* **What you are asked to do**:
The line that contains "Definition fits t" marks the end: retype the data below exactly from its first line through that line.

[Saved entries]
Content starts

(* ===== verification/AvlProp.v ===== *)
(** What the operations of components/utilities/libadt/avl promise: linking a node and
    rebalancing, and removing a node, keep a balanced tree and change its sequence of
    nodes by that node; the iteration functions follow that sequence. *)
From S2P Require Import Prelude Avl AvlTree AvlRep AvlRebalance.
#[local] Open Scope Z_scope.

Section prop.
Context {A : Type} `{EqDecision A}.
Implicit Types (h : avl A) (t l r : tree A) (x y z : A) (f : frame A) (c : list (frame A)).

(** As many nodes as a 32-bit machine can address, at most. *)
Definition fits t : Prop := Z.of_nat (length (elems t)) < 2 ^ 32.

(** Fuel for all the loops over a tree: more than its height. *)
Definition AVL_FUEL : nat := 66.

Lemma avl_fuel t : balanced t -> fits t -> ht t < Z.of_nat AVL_FUEL.
Proof. apply balanced_small. Qed.

Lemma fits_plug_small c t : fits (plug c t) -> balanced t -> ht t < 2 ^ 30.
Proof.
  unfold fits. intros Hs Hb. rewrite elems_plug, !length_app in Hs.
  pose proof (balanced_small t Hb). lia.
Qed.

Lemma fits_fill_small f c t : fits (plug (f :: c) t) -> balanced (fsib f) -> ht (fsib f) < 2 ^ 30.
Proof.
  unfold fits. intros Hs Hb. rewrite elems_plug in Hs.
  assert (Z.of_nat (length (elems (fsib f))) < 2 ^ 32).
  { destruct f; simpl in *; rewrite ?length_app in Hs; simpl in Hs; rewrite ?length_app in Hs; lia. }
  pose proof (balanced_small _ Hb). lia.
Qed.

Lemma focus_fill h f c t : focus h c (fill f t) <-> focus h (f :: c) t.
Proof. unfold focus. simpl. rewrite rep_fill, ptr_fill. tauto. Qed.

Lemma nodup_plug c t : NoDup (elems (plug c t)) -> NoDup (elems t ++ cnodes c).
Proof. by rewrite elems_plug_perm. Qed.

(** One round around a changed hole. *)
Lemma rebalance_round_fill h f c t a :
  focus h (f :: c) t -> NoDup (elems (plug (f :: c) t)) -> fits (plug (f :: c) t) ->
  cfit (f :: c) a -> balanced t -> -1 <= ht t - a <= 1 ->
  wp (rebalance_round (fnode f)) (fun next h' =>
    focus h' c (fix_node (fill f t)).1 /\
    next = if (fix_node (fill f t)).2 then cpar c None else None) h.
Proof.
  intros Hf Hnd Hs Hc Ht Ha. pose proof (fits_plug_small _ _ Hs Ht).
  pose proof (fits_fill_small _ _ _ Hs (proj1 Hc)).
  destruct (fix_fill f c t a Hc Ht Ha) as (l & x & hx & r & Ef & _ & <- & Bl & Br & _ & Hm & _).
  apply focus_fill in Hf. simpl in Hnd. fold (plug c (fill f t)) in Hnd. rewrite Ef in *.
  eapply wp_mono; [apply (rebalance_round_wp h c l x hx r Hf); try done; [by apply nodup_plug|lia..]|].
  intros next h'. cbv beta. by destruct (fix_node (T l x hx r)).
Qed.

Lemma fix_node_fill f c t a : cfit (f :: c) a -> balanced t -> -1 <= ht t - a <= 1 ->
  let t' := (fix_node (fill f t)).1 in
  balanced t' /\ elems t' = elems (fill f t) /\ -1 <= ht t' - (1 + Z.max a (ht (fsib f))) <= 1.
Proof.
  intros Hc Ht Ha.
  destruct (fix_fill f c t a Hc Ht Ha) as (l & x & hx & r & Ef & _ & _ & Bl & Br & Hd & _ & Hn).
  rewrite Ef in *. pose proof (fix_node_spec l x hx r Bl Br Hd) as Hfix.
  destruct (fix_node (T l x hx r)) as [t' go]. by destruct Hfix as (? & ? & _).
Qed.

Lemma elems_plug_congr c t t' : elems t = elems t' -> elems (plug c t) = elems (plug c t').
Proof. intros E. by rewrite !elems_plug, E. Qed.

(** The loop of [util_avl_rebalance], started above a change in the hole of [c]. *)
Lemma rebalance_climb c : forall f t h a fuel,
  focus h (f :: c) t -> NoDup (elems (plug (f :: c) t)) -> fits (plug (f :: c) t) ->
  cfit (f :: c) a -> balanced t -> -1 <= ht t - a <= 1 -> (length c < fuel)%nat ->
  wp (rebalance_loop fuel (fnode f)) (fun _ h' => represents h' (climb t (f :: c)).1) h.
Proof.
  induction c as [|g c IH]; intros f t h a fuel Hf Hnd Hs Hc Ht Ha Hfuel;
    (destruct fuel as [|fuel]; [lia|]); cbn [rebalance_loop];
    wp_step; (eapply wp_mono; [by eapply rebalance_round_fill|]);
    intros next h' (Hf' & ->); pose proof (fix_node_fill _ _ _ _ Hc Ht Ha) as (B & E & Hn);
    cbn [climb]; destruct (fix_node (fill f t)) as [t' go]; cbn [fst snd] in *.
  - assert (represents h' t') by (apply (focus_plug h' [] t'); simpl; [by rewrite E|done]).
    destruct go; by apply wp_ret.
  - assert (E' : elems (plug (g :: c) t') = elems (plug (f :: g :: c) t)) by exact (elems_plug_congr (g :: c) t' (fill f t) E).
    unfold fits in *. rewrite <- E' in Hnd, Hs. destruct go.
    + eapply IH; try done; [apply Hc|simpl in Hfuel; lia].
    + wp_step. by apply focus_plug.
Qed.

(** Rebalancing anywhere in a balanced tree does nothing. *)
Lemma elem_plug t x : x ∈ elems t -> exists c l hx r, t = plug c (T l x hx r).
Proof.
  induction t as [|l IHl y hy r IHr]; simpl; [by intros ?%elem_of_nil|].
  rewrite elem_of_app, elem_of_cons. intros [Hx|[->|Hx]].
  - destruct (IHl Hx) as (c & l' & hx & r' & ->). exists (c ++ [LF y hy r]), l', hx, r'. by rewrite plug_app.
  - by exists [], l, hy, r.
  - destruct (IHr Hx) as (c & l' & hx & r' & ->). exists (c ++ [RF l y hy]), l', hx, r'. by rewrite plug_app.
Qed.

Lemma rebalance_balanced h t p fuel :
  represents h t -> balanced t -> fits t -> (forall x, p = Some x -> x ∈ elems t) -> (0 < fuel)%nat ->
  wp (util_avl_rebalance fuel p) (fun _ h' => represents h' t) h.
Proof.
  intros Hr Hb Hs Hp Hfuel. destruct p as [x|]; [|by apply wp_ret]. cbn [util_avl_rebalance].
  destruct (elem_plug t x) as (c & l & hx & r & ->); [auto|]. pose proof Hr as (_ & _ & Hnd).
  apply focus_plug in Hr; [|done]. apply plug_balanced in Hb as [Hb Hc].
  destruct fuel as [|fuel]; [lia|]. cbn [rebalance_loop]. wp_step.
  pose proof (fits_plug_small c (T l x hx r) Hs Hb) as Hh. pose proof Hb as (Bl & Br & Eh & _).
  pose proof (balanced_ht l Bl). pose proof (balanced_ht r Br). simpl in Hh.
  eapply wp_mono; [eapply rebalance_round_wp; try done; [by apply nodup_plug|lia..]|].
  intros next h'. cbv beta. rewrite fix_node_id by done. intros [Hf' ->]. apply wp_ret. by apply focus_plug.
Qed.

(** What all changes below the hole of a path of a balanced tree come to. *)
Lemma rebalance_up h c t a fuel :
  focus h c t -> NoDup (elems (plug c t)) -> fits (plug c t) -> cok c a -> balanced t ->
  -1 <= ht t - a <= 1 -> (length c < fuel)%nat ->
  wp (util_avl_rebalance fuel (cpar c None)) (fun _ h' => exists t',
    represents h' t' /\ balanced t' /\ elems t' = elems (plug c t)) h.
Proof.
  intros Hf Hnd Hs Hc Ht Ha Hfuel. pose proof (climb_spec c t a Hc Ht Ha) as Hcl.
  destruct c as [|f c]; [apply wp_ret; exists t; split; [by apply (focus_plug h [] t)|done]|].
  cbn [cpar util_avl_rebalance]. eapply wp_mono; [apply (rebalance_climb c f t h a); try done|].
  - by apply cok_cfit.
  - simpl in Hfuel. lia.
  - intros ? h' Hr. exists (climb t (f :: c)).1. split; [done|].
    destruct (climb t (f :: c)) as [t' go]. by destruct Hcl as (? & ? & _).
Qed.

(** * Linking a node *)

Lemma link_focus h c x : focus h c E -> NoDup (cnodes c) -> x ∉ cnodes c ->
  focus (util_avl_link x (cpar c None) (place_of c) h) c (T E x 1 E).
Proof.
  intros Hf Hnd Hx. eapply focus_replace; [exact Hf|done|..].
  - unfold util_avl_link. fields.
  - intros z Hz. unfold only_hole, util_avl_link. split_and!; fields.
  - cbn [rep ptr]. unfold util_avl_link. split_and!; fields.
Qed.

Lemma path_length c t : balanced (plug c t) -> Z.of_nat (length c) <= ht (plug c t).
Proof.
  intros Hb. rewrite ht_plug. apply plug_balanced in Hb as [Hb Hc].
  pose proof (balanced_ht t Hb). pose proof (ctop_low c (ht t) Hc). lia.
Qed.

Lemma link_rebalance_wp h c x fuel :
  represents h (plug c E) -> balanced (plug c E) -> x ∉ elems (plug c E) ->
  Z.of_nat (length (elems (plug c E))) + 1 < 2 ^ 32 -> ht (plug c E) < Z.of_nat fuel ->
  wp (modify (util_avl_link x (cpar c None) (place_of c));; util_avl_rebalance fuel (cpar c None))
    (fun _ h' => exists t, represents h' t /\ balanced t /\ elems t = before c ++ x :: after c) h.
Proof.
  intros Hr Hb Hx Hs Hfuel. pose proof Hr as (_ & _ & Hnd). pose proof (path_length c E Hb).
  apply focus_plug in Hr; [|done]. rewrite elems_plug_perm in Hnd, Hx.
  assert (Hp : elems (plug c (T E x 1 E)) ≡ₚ x :: elems (plug c E)) by (rewrite !elems_plug_perm; simpl; done).
  do 2 wp_step. eapply wp_mono.
  - apply rebalance_up with (t := T E x 1 E) (a := 0).
    + by apply link_focus.
    + rewrite Hp, elems_plug_perm. by constructor.
    + unfold fits. rewrite Hp. simpl. lia.
    + by apply plug_balanced in Hb as [_ Hb].
    + simpl. lia.
    + simpl. lia.
    + lia.
  - intros _ h' (t & ? & ? & E). exists t. by rewrite E, elems_plug.
Qed.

Content ends

* **Solution to the exercise**:
(* ===== verification/AvlProp.v ===== *)
(** What the operations of components/utilities/libadt/avl promise: linking a node and
    rebalancing, and removing a node, keep a balanced tree and change its sequence of
    nodes by that node; the iteration functions follow that sequence. *)
From S2P Require Import Prelude Avl AvlTree AvlRep AvlRebalance.
#[local] Open Scope Z_scope.

Section prop.
Context {A : Type} `{EqDecision A}.
Implicit Types (h : avl A) (t l r : tree A) (x y z : A) (f : frame A) (c : list (frame A)).

(** As many nodes as a 32-bit machine can address, at most. *)
Definition fits t : Prop := Z.of_nat (length (elems t)) < 2 ^ 32.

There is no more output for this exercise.